Lemma share_round N v K h :
  Z.of_nat N < 2 ^ 32 -> knows N v K h ->
  exists h', for_range 0 (Z.of_nat N) (fun d h => ShareVerdict (Z.to_nat d) h) h = Ok h'
    /\ knows N v (round N K N) h'.
Proof.
  intros HN Hk.
  destruct (for_range_rule (fun d h => knows N v (round N K (Z.to_nat d)) h) 0 (Z.of_nat N)
    (fun d h => ShareVerdict (Z.to_nat d) h) h) as (h' & He & Hk'); [lia|done|..].
  - intros d h1 Hd Hk1. replace (Z.to_nat (d + 1)) with (S (Z.to_nat d)) by lia.
    rewrite round_S. apply ShareVerdict_learn; [lia|done|done].
  - exists h'. by rewrite Nat2Z.id in Hk'.
Qed.

Definition all_informed (N : nat) (K : nat -> nat -> bool) : Prop :=
  forall d, (d < N)%nat -> informed N K d.

Lemma share_rounds N v K h rounds :
  Z.of_nat N < 2 ^ 32 -> 2 <= rounds -> own N K -> knows N v K h ->
  exists h', for_range 0 rounds
      (fun _ h => for_range 0 (Z.of_nat N) (fun d h => ShareVerdict (Z.to_nat d) h) h) h = Ok h'
    /\ exists K', knows N v K' h' /\ all_informed N K'.
Proof.
  intros HN Hr Ho Hk.
  destruct (for_range_rule (fun r h => exists K, knows N v K h /\ own N K
      /\ (1 <= r -> informed N K 0) /\ (2 <= r -> all_informed N K)) 0 rounds
    (fun _ h => for_range 0 (Z.of_nat N) (fun d h => ShareVerdict (Z.to_nat d) h) h) h)
    as (h' & He & K' & Hk' & _ & _ & Hall); [lia|exists K; split; [done|]; split; [done|lia]|..].
  - intros r h1 Hr1 (K1 & Hk1 & Ho1 & H1 & H2).
    destruct (share_round _ _ _ _ HN Hk1) as (h2 & He & Hk2).
    exists h2. split; [done|]. exists (round N K1 N). split; [done|].
    split; [intros d Hd; by apply round_mono, Ho1|]. split; [intros _; by apply round_first|].
    intros Hr2 d Hd. apply round_second; [apply H1; lia|done].
  - exists h'. split; [done|]. exists K'. split; [done|]. by apply Hall.
Qed.

(** ** The local verdicts *)

Definition local_verdict (m : Monitor) : bool :=
  match observations m with
  | o0 :: os => chain (subformula m) o0 os
  | [] => false
  end.

(** Monitor [d] as [main] sets it up: nothing is known, and there are operators
    for at least two observations. *)
Record fresh (N d : nat) (m : Monitor) : Prop := {
  fr_node : node N (fun _ => false) (fun _ => false) d m;
  fr_obs : (2 <= length (observations m))%nat;
  fr_ops : (length (observations m) <= S (length (subformula m)))%nat
}.

Definition fresh_heap (h : heap) : Prop :=
  forall d m, h !! d = Some m -> fresh (length h) d m.

Definition verdict_of (h : heap) (p : nat) : bool :=
  match h !! p with Some m => local_verdict m | None => false end.

Lemma node_unknown N v known d m :
  (forall p, (p < N)%nat -> known p = false) ->
  node N (fun _ => false) (fun _ => false) d m -> node N v known d m.
Proof.
  intros Hf [H1 H2 H3 H4 H5 H6].
  apply (node_ext N v (fun _ => false)); [by intros; rewrite Hf|]. by split.
Qed.

Lemma Evaluate_fresh N v d m :
  (d < N)%nat -> fresh N d m -> v d = local_verdict m ->
  exists m', Evaluate_monitor m = Ok m' /\ node N v (fun q => Nat.eqb q d) d m'.
Proof.
  intros Hd [Hnode Hobs Hops] Hv. pose proof (node_mod _ _ _ _ _ d Hnode Hd) as Hm.
  apply (node_unknown _ v (fun _ => false)) in Hnode as Hnode'; [|done].
  destruct (node_set _ _ _ _ _ d Hnode' Hd) as (m' & Hs & Hn').
  exists m'. split.
  2: { eapply node_ext; [|apply Hn']. intros q _. apply orb_false_r. }
  rewrite <- Hs, Hv. unfold local_verdict.
  destruct (observations m) as [|o0 os] eqn:Eo; [cbn in Hobs; lia|]. cbn in Hobs, Hops.
  rewrite (Evaluate_chain m o0 os Eo), (nd_id _ _ _ _ _ Hnode); [done| |lia].
  intros ->. cbn in Hobs. lia.
Qed.

Lemma evaluate_phase h :
  fresh_heap h ->
  exists h', for_range 0 (Z.of_nat (length h)) (fun d h => Evaluate (Z.to_nat d) h) h = Ok h'
    /\ knows (length h) (verdict_of h) Nat.eqb h'.
Proof.
  intros Hf. set (N := length h).
  destruct (for_range_rule (fun d h' =>
      knows N (verdict_of h) (fun d' p => Nat.ltb d' (Z.to_nat d) && Nat.eqb d' p) h'
      /\ forall d', (Z.to_nat d <= d')%nat -> h' !! d' = h !! d')
    0 (Z.of_nat N) (fun d h => Evaluate (Z.to_nat d) h) h) as (h' & He & Hk & _); [lia|..].
  - split; [|done]. split; [done|]. intros d Hd.
    destruct (lookup_lt_is_Some_2 h d Hd) as [m Hm]. exists m. split; [done|].
    apply node_unknown; [done|apply (fr_node _ _ _ (Hf d m Hm))].
  - intros d h1 Hd [Hk Hsame]. set (k := Z.to_nat d) in *.
    assert (k < N)%nat as HkN by (unfold k; lia).
    destruct (lookup_lt_is_Some_2 h k HkN) as [m Hm].
    destruct (Evaluate_fresh N (verdict_of h) k m HkN (Hf k m Hm)) as (m' & He & Hn);
      [unfold verdict_of; by rewrite Hm|].
    exists (<[k := m']> h1). split; [apply (method_ok _ _ _ m); [by rewrite Hsame|done]|].
    replace (Z.to_nat (d + 1)) with (S k) by (unfold k; lia). split.
    + eapply knows_ext; [|apply (knows_insert _ _ _ _ k m' _ HkN Hk Hn)].
      intros d' p _ _. cbn beta. destruct (Nat.eqb_spec d' k) as [->|Hne].
      * rewrite (proj2 (Nat.ltb_lt k (S k))) by lia. apply Nat.eqb_sym.
      * f_equal. apply eq_true_iff_eq. rewrite !Nat.ltb_lt. lia.
    + intros d' Hd'. rewrite list_lookup_insert_ne by lia. apply Hsame. lia.
  - exists h'. split; [done|]. eapply knows_ext; [|apply Hk]. intros d p Hd _. cbn beta.
    by rewrite (proj2 (Nat.ltb_lt d (Z.to_nat (Z.of_nat N)))) by lia.
Qed.

(** ** The common verdict *)

Lemma forallb_map_id {A} (f : A -> bool) l : forallb Datatypes.id (map f l) = forallb f l.
Proof. induction l as [|x l IH]; [done|]. cbn. by rewrite IH. Qed.

Lemma evaluate_all_forallb v c l :
  drop c v = l -> evaluate_all v (Z.of_nat c) (length l) = Ok (forallb Datatypes.id l).
Proof.
  revert c. induction l as [|b l IH]; intros c Hl; [done|]. cbn [length evaluate_all].
  assert (v !! c = Some b) as Hb by (by rewrite <- (Nat.add_0_r c), <- lookup_drop, Hl).
  rewrite (aget_nat _ _ _ Hb). cbn [mbind res_bind forallb]. destruct b; [|done].
  replace (Z.of_nat c + 1) with (Z.of_nat (S c)) by lia. apply IH.
  replace (S c) with (c + 1)%nat by lia. by rewrite <- drop_drop, Hl.
Qed.

Lemma node_informed N v known d m :
  node N v known d m -> (forall p, (p < N)%nat -> known p = true) ->
  verdicts m = map v (seq 0 N).
Proof.
  intros Hn Hk. apply list_eq. intros p. rewrite list_lookup_fmap.
  destruct (decide (p < N)%nat) as [Hp|Hp].
  - rewrite (nd_val _ _ _ _ _ Hn p Hp), lookup_seq_lt by done. cbn. by rewrite Hk.
  - rewrite !lookup_ge_None_2; rewrite ?length_seq, ?(nd_len _ _ _ _ _ Hn); try done; lia.
Qed.

Lemma verdict_of_map h : map (verdict_of h) (seq 0 (length h)) = map local_verdict h.
Proof.
  apply list_eq. intros p. rewrite !list_lookup_fmap.
  destruct (h !! p) as [m|] eqn:E.
  - rewrite lookup_seq_lt by (by eapply lookup_lt_Some). cbn. unfold verdict_of. by rewrite E.
  - apply lookup_ge_None in E. by rewrite lookup_ge_None_2 by (by rewrite length_seq).
Qed.

(** ** Properties *)

(** [Evaluate] computes the chain of the monitor's operators from the left
    (no precedence: [and] and [or] bind alike) and stores and marks it under
    the monitor's own id; nothing else changes. *)
Theorem Evaluate_spec m o0 os :
  observations m = o0 :: os -> os <> [] -> (length os <= length (subformula m))%nat ->
  length (verdicts_mod m) = length (verdicts m) ->
  0 <= id m < Z.of_nat (length (verdicts m)) ->
  Evaluate_monitor m
  = Ok (with_verdicts m (<[Z.to_nat (id m) := chain (subformula m) o0 os]> (verdicts m))
                        (<[Z.to_nat (id m) := true]> (verdicts_mod m))).
Proof.
  intros Hobs Hne Hops Hl Hid. rewrite (Evaluate_chain m o0 os Hobs Hne Hops).
  unfold set_verdict. rewrite !aset_ok by lia. done.
Qed.

(** the errors of [Evaluate]: with fewer than two observations it takes
    [back()] of an empty vector, and with too few operators it reads past the
    end of the subformula. *)
Theorem Evaluate_errors m :
  ((length (observations m) < 2)%nat -> Evaluate_monitor m = Fault EmptyVector)
  /\ ((length (subformula m) + 1 < length (observations m))%nat ->
      Evaluate_monitor m = Fault OutOfBounds).
Proof.
  unfold Evaluate_monitor. split; intros H.
  - by rewrite for_range_empty by lia.
  - set (k := Z.of_nat (length (subformula m))).
    destruct (observations m) as [|o0 os] eqn:Hobs; [cbn in H; lia|]. cbn [length] in H |- *.
    rewrite (for_range_split (k + 1)) by lia.
    destruct (for_range_rule (evaluated m o0 os) 1 (k + 1) (evaluate_step m) [])
      as (s & -> & _); [lia|split; cbn; lia| |].
    + intros c sub Hc. apply evaluate_step_ok; [done|lia|lia].
    + cbn [mbind res_bind]. rewrite for_range_step by lia. unfold evaluate_step.
      by rewrite (aget_fault (subformula m)) by (right; unfold k; lia).
Qed.

(** C25: the ring works for any number of monitors: if every monitor starts
    with nothing known and enough operators for its observations, then after
    two or more rounds (the code runs three) every monitor holds the local
    verdicts of all monitors, and [Evaluate_All] returns their conjunction at
    each of them. *)
Theorem run_ring_agrees h rounds :
  fresh_heap h -> Z.of_nat (length h) < 2 ^ 32 -> 2 <= rounds ->
  exists h', run_ring rounds h = Ok h' /\ length h' = length h
    /\ forall m, m ∈ h' -> verdicts m = map local_verdict h
         /\ Evaluate_All m = Ok (forallb local_verdict h).
Proof.
  intros Hf HN Hr. unfold run_ring. destruct (evaluate_phase h Hf) as (h1 & -> & Hk1).
  cbn [mbind res_bind].
  assert (own (length h) Nat.eqb) as Ho by (intros d _; apply Nat.eqb_refl).
  destruct (share_rounds _ _ _ _ rounds HN Hr Ho Hk1) as (h2 & He & K & Hk & Hall).
  exists h2. split; [done|]. split; [apply Hk|]. intros m (d & Hm)%list_elem_of_lookup.
  assert (d < length h)%nat as Hd by (rewrite <- (proj1 Hk); by eapply lookup_lt_Some).
  destruct (proj2 Hk d Hd) as (m1 & Hm1 & Hn). simplify_eq.
  assert (verdicts m = map local_verdict h) as Hv
    by (by rewrite (node_informed _ _ _ _ _ Hn (Hall d Hd)), verdict_of_map).
  split; [done|]. unfold Evaluate_All, to_unsigned.
  rewrite (nd_num _ _ _ _ _ Hn), Z.mod_small, Nat2Z.id, Hv by lia.
  rewrite <- (length_map local_verdict h).
  pose proof (evaluate_all_forallb (map local_verdict h) 0 _ eq_refl) as He2.
  rewrite drop_0, forallb_map_id in He2. exact He2.
Qed.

....

— WHAT IS REQUIRED —
Go through the records, tally the lines holding the word "assert", and give only the tally.

— RESULT BELOW —
5